Particle dynamics processes such as particle aggregation, disaggregation, and remineralization control the size distribution of marine particulate matter. Oceanic ecosystems that favor aggregation over disaggregation and remineralization are expected to produce large aggregates that can sink through the water column and therefore to have a strong and efficient biological pump. However, rates of (dis)aggregation are very difficult to observe and measure directly. In this project, particle aggregation, disaggregation, and remineralization rates will be estimated by applying inverse models to observations of size-fractionated lithogenic particles, particulate organic carbon (POC), and 234Th from the EXPORTS and GEOTRACES programs. Temporal and lateral variations in these rates will be documented from a variety of oceanic environments, ranging from oligotrophic to eutrophic, thereby testing our hypothesis that these rates vary significantly with tropic status and across the major biogeochemical provinces of the open ocean.
The key concept of this project derives from observations that we previously made of particulate titanium (pTi) in small (1-51μm) and large (>51μm) particles collected by in-situ filtration from the Saharan dust-influenced North Atlantic. The size-partitioning of Ti reflected a net aggregation of fine dust particles into large, dust-containing organic aggregates in the mixed layer, sinking of the aggregates, and a net disaggregation of the dust-containing large aggregates in the upper mesopelagic zone, which released the fine dust particles back to the small size fraction. Lithogenic particles thus act as an inert, passive tracer of particle dynamics, and the rates of particle aggregation, disaggregation, and sinking can be estimated from the best fit of a two-size class particle cycling model to the observed size-fractionated lithogenic particle data.
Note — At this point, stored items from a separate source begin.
(** * HaptiNavAI: the three assistive modes, embedded and verified

    A shallow embedding of the event handlers of
    [components/FastMode.tsx], [components/SceneDescriptorMode.tsx] and
    [components/MapsMode.tsx].

    Modelling conventions, shared by the three modules below.

    - A component is a record holding its React state ([useState]), its
      refs ([useRef]) and the part of the browser it talks to, together
      with a chronological [log] of the effects it performed on the
      outside world (speech, audio nodes, tracks, network).
    - A handler is a function from component state to component state.
      An [async] handler is cut at each [await] on an external promise:
      the text before the [await] is one function, the continuation that
      runs when the promise settles is another one, and the environment
      decides when (and with which value) the continuation runs.
    - React state is read through the closure of the latest render, so a
      handler sees the committed value; a ref that mirrors state through
      [useEffect] is a separate field, brought up to date by an explicit
      effect step.
    - JavaScript numbers that measure time or geometry are rationals
      ([Q]); only their order and their sums are used, and the rounding
      of double-precision sums is not modelled. *)

From Stdlib Require Import List String Ascii Bool Arith ZArith QArith Qminmax Qround.
From Stdlib Require Import Lia Lqa DecimalString.
Import ListNotations.

Local Open Scope list_scope.
Local Open Scope string_scope.

(** ** The fragments of the JavaScript library the handlers use *)

Module Js.
(** In training mode the logits depend on the state of the generator:
    the two sessions of the witness disagree on a bare forward pass. *)
Example training_mode_forward_depends_on_rng :
  fst (GazelleModel_forward params true 0 [[97]]) <> fst (GazelleModel_forward params true 9 [[97]]) /\
  fst (GazelleModel_forward params false 0 [[97]]) = fst (GazelleModel_forward params false 9 [[97]]).
Proof. split; [discriminate | reflexivity]. Qed.

(** Without an end-of-sequence id in the tokenizer the loop always runs
    its [max_new_tokens] steps. *)
Example generate_without_eos_id :
  fst (@generate_ids torch tokenizer_no_eos "a" 5 session) = Ok [[97; 2; 3; 0; 1; 2]].
Proof. reflexivity. Qed.

(** [generate] on a prompt longer than the context of [small_config]:
    the three ids of the prompt are fed whole, where [encode] keeps two
    ids of a three-id text for a context of two. *)
Example generate_feeds_more_than_ctx_len :
  encode (mkGazelleConfig 1 4 2 4 2) "abc" = [97; 98] /\
  forwards (md (snd (generate_ids "abc" 2 session))) = [[[97; 98; 99; 0]]; [[97; 98; 99]]].
Proof. split; reflexivity. Qed.

(** An empty prompt has no last position: the first step raises. *)
Example generate_on_empty_prompt :
  fst (generate_ids "" 5 session)
  = Raise (IndexError "index -1 is out of bounds for dimension 1 with size 0").
Proof. reflexivity. Qed.

(** C4 at the batch [[5; 7; 9]]: the targets of the loss are 5, 7, 9, so
    the logits of position 0 are scored against the id at position 0
    (5), not against the id at position 1 (7). *)
Lemma training_targets_at_5_7_9 :
  map snd (loss_terms (fst (GazelleModel_forward params true 0 [[5; 7; 9]])) [[5; 7; 9]])
  = [5; 7; 9] /\
  nth_error [5; 7; 9] 0 = Some 5 /\
  nth_error [5; 7; 9] (0 + 1) = Some 7.
Proof. repeat split. Qed.



(** The run of the witness, and the two ways the loop returns on
    tensors: three batches get three updates, twenty get eleven. *)
Example train_loop_runs :
  (fst (train_loop demo_cap 0 mixed_batches session)
   = Raise (AttributeError "'list' object has no attribute 'cuda'") /\
   updates (md (snd (train_loop demo_cap 0 mixed_batches session))) = 2) /\
  (fst (train_loop demo_cap 0 (repeat (TensorBatch [[1; 2]]) 3) session) = Ok tt /\
   updates (md (snd (train_loop demo_cap 0 (repeat (TensorBatch [[1; 2]]) 3) session))) = 3) /\
  (fst (train_loop demo_cap 0 (repeat (TensorBatch [[1; 2]]) 20) session) = Ok tt /\
   updates (md (snd (train_loop demo_cap 0 (repeat (TensorBatch [[1; 2]]) 20) session))) = 11).
Proof. repeat split. Qed.

(** C7, as stated, fails: with no layer, a model with 3 heads over an
    embedding of width 10 is built without complaint. *)
Lemma model_init_counterexample :
  is_ok (fst (@GazelleModel_init torch (mkGazelleConfig 0 10 3 4 8) 0)) = true /\
  ~ (3 | 10)%Z.
Proof.
  split; [reflexivity |].
  intros [q Hq]. lia.
Qed.

(** C7, amended, on one layer, 3 heads and width 10. *)
Lemma model_init_rejects_witness :
  is_ok (fst (@GazelleModel_init torch (mkGazelleConfig 1 10 3 4 8) 0)) = false.
Proof.
  apply (@model_init_rejects_non_dividing_heads torch (mkGazelleConfig 1 10 3 4 8) 0).
  - simpl. lia.
  - simpl. intros [q Hq]. lia.
Defined.

(** C8 on a machine without an accelerator and on one with. *)
Lemma environment_guard_witness :
  (guard_cell (world false) = (Raise (RuntimeError "GPU required"), world false) /\
   run_cells notebook (world false) = (Raise (RuntimeError "GPU required"), world false)) /\
  (fst (guard_cell (world true)) = Ok tt /\
   rng (runtime (snd (guard_cell (world true)))) = manual_seed 42 /\
   numpy_seed (snd (guard_cell (world true))) = Some 42%Z).
Proof.
  split.
  - apply (environment_guard (world false)). reflexivity.
  - apply (environment_guard (world true)). reflexivity.
Defined.

(** With an accelerator the cells after the guard do run: the install
    and the dataset download are issued and the dataset is bound. *)
Example notebook_proceeds_with_cuda :
  events (snd (run_cells [guard_cell; install_cell; dataset_cell] (world true)))
  = [EvLoadDataset "cognitivecomputations/dolphin-distill" "train";
     EvShell "pip install -q transformers datasets einops"] /\
  dataset (snd (run_cells [guard_cell; install_cell; dataset_cell] (world true)))
  = Some ["ab"; "c"; "def"]%string.
Proof. split; reflexivity. Qed.

End Examples.

(** * Further properties of the notebook *)

(** ** The greedy choice as a function *)

Section ArgmaxMore.
Context `{TL : TorchLib}.

(** X8. [argmax] returns an index exactly when that index is the greedy
    choice (first position of a greatest entry), and returns nothing
    exactly on an empty row. *)
Theorem argmax_characterised (row : list Logit) (i : nat) :
  (argmax row = Some i <-> is_argmax row i) /\
  (argmax row = None <-> row = []).
Proof.
  split; split.
  - apply argmax_is_argmax.
  - intro Hi. destruct (argmax row) as [j |] eqn:Hj.
    + f_equal. apply (is_argmax_unique row j i); [apply argmax_is_argmax; exact Hj | exact Hi].
    + destruct row; [| discriminate].
      destruct Hi as (v & Hv & _). destruct i; discriminate.
  - destruct row; [reflexivity | discriminate].
  - intros ->. reflexivity.
Qed.

End ArgmaxMore.

(** ** The forward pass on a batch *)

Section ForwardMore.
Context `{TL : TorchLib}.

(** X7. The output contract of [GazelleModel.forward], for any number of
    layers and in either mode: one block of logits per sequence of the
    batch, one row per position, [out_features] entries per row. *)
Theorem forward_logits_follow_input (w : Params) (train : bool) (r : Rng) (x : Ids) :
  Forall2 (fun logits row =>
             length logits = length row /\
             Forall (fun entry => length entry = out_features (head w)) logits)
          (fst (GazelleModel_forward w train r x)) x.
Proof.
  destruct (forward_shape w train r x) as [Hlen Hwidth].
  revert Hlen Hwidth. generalize (fst (GazelleModel_forward w train r x)) as out.
  induction x as [| row x IH]; intros [| logits out] Hlen Hwidth; try discriminate.
  - constructor.
  - simpl in Hlen. injection Hlen as Hhd Htl.
    inversion Hwidth as [| ? ? Hw1 Hw2]; subst.
    constructor; [split; assumption | apply IH; assumption].
Qed.

End ForwardMore.

(** ** [generate] on well-formed input *)

Section GenerateMore.
Context `{TL : TorchLib} `{TK : Tokenizer}.

(** On a sequence with a last position, over a non-empty vocabulary,
    one step in evaluation mode appends an id of the vocabulary. *)
Lemma greedy_next_appends (w : Params) (row : list token) :
  row <> [] ->
  0 < out_features (head w) ->
  exists t, greedy_next w [row] = Ok ([row ++ [t]], [[t]]) /\ t < out_features (head w).
Proof.
  intros Hrow Hvocab.
  destruct (forward_single w false (manual_seed 0) row) as (logits & Hfw & Hlen & Hwidth).
  rewrite forward_eval in Hfw. simpl in Hfw.
  assert (Hne : logits <> []).
  { intros ->. destruct row; [congruence | discriminate]. }
  destruct (last_error_some logits Hne) as [last_logits Hlast].
  assert (Hw : length last_logits = out_features (head w)).
  { rewrite Forall_forall in Hwidth. apply Hwidth. apply last_error_In. exact Hlast. }
  assert (Hne' : last_logits <> []) by (intros ->; simpl in Hw; lia).
  destruct (argmax_some last_logits Hne') as [t Ht].
  exists t. split.
  - unfold greedy_next. rewrite Hfw. apply pick_next_single with (row := last_logits); assumption.
  - rewrite <- Hw. apply is_argmax_in_range. apply argmax_is_argmax. exact Ht.
Qed.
To accomplish our objectives, we will measure lithogenic particle concentrations in the size-fractionated particles collected by in-situ pumps and sediment traps during the EXPORTS program. In addition to our data generation effort, we will estimate bulk particle aggregation, disaggregation, and sinking rates in various oceanic environments based on the inversion of the observed lithogenic particle data from both EXPORTS and GEOTRACES programs. Furthermore, we will add size-fractionated POC and 234Th concentration data produced by colleagues to the size-class model in order to estimate POC remineralization rates and to compare the tracing of particle dynamics processes using lithogenic compared to surface-adsorbed chemical tracers. The results from the EXPORTS data will be also compared to the rich set of surface and mesopelagic measurements to be produced as part of EXPORTS.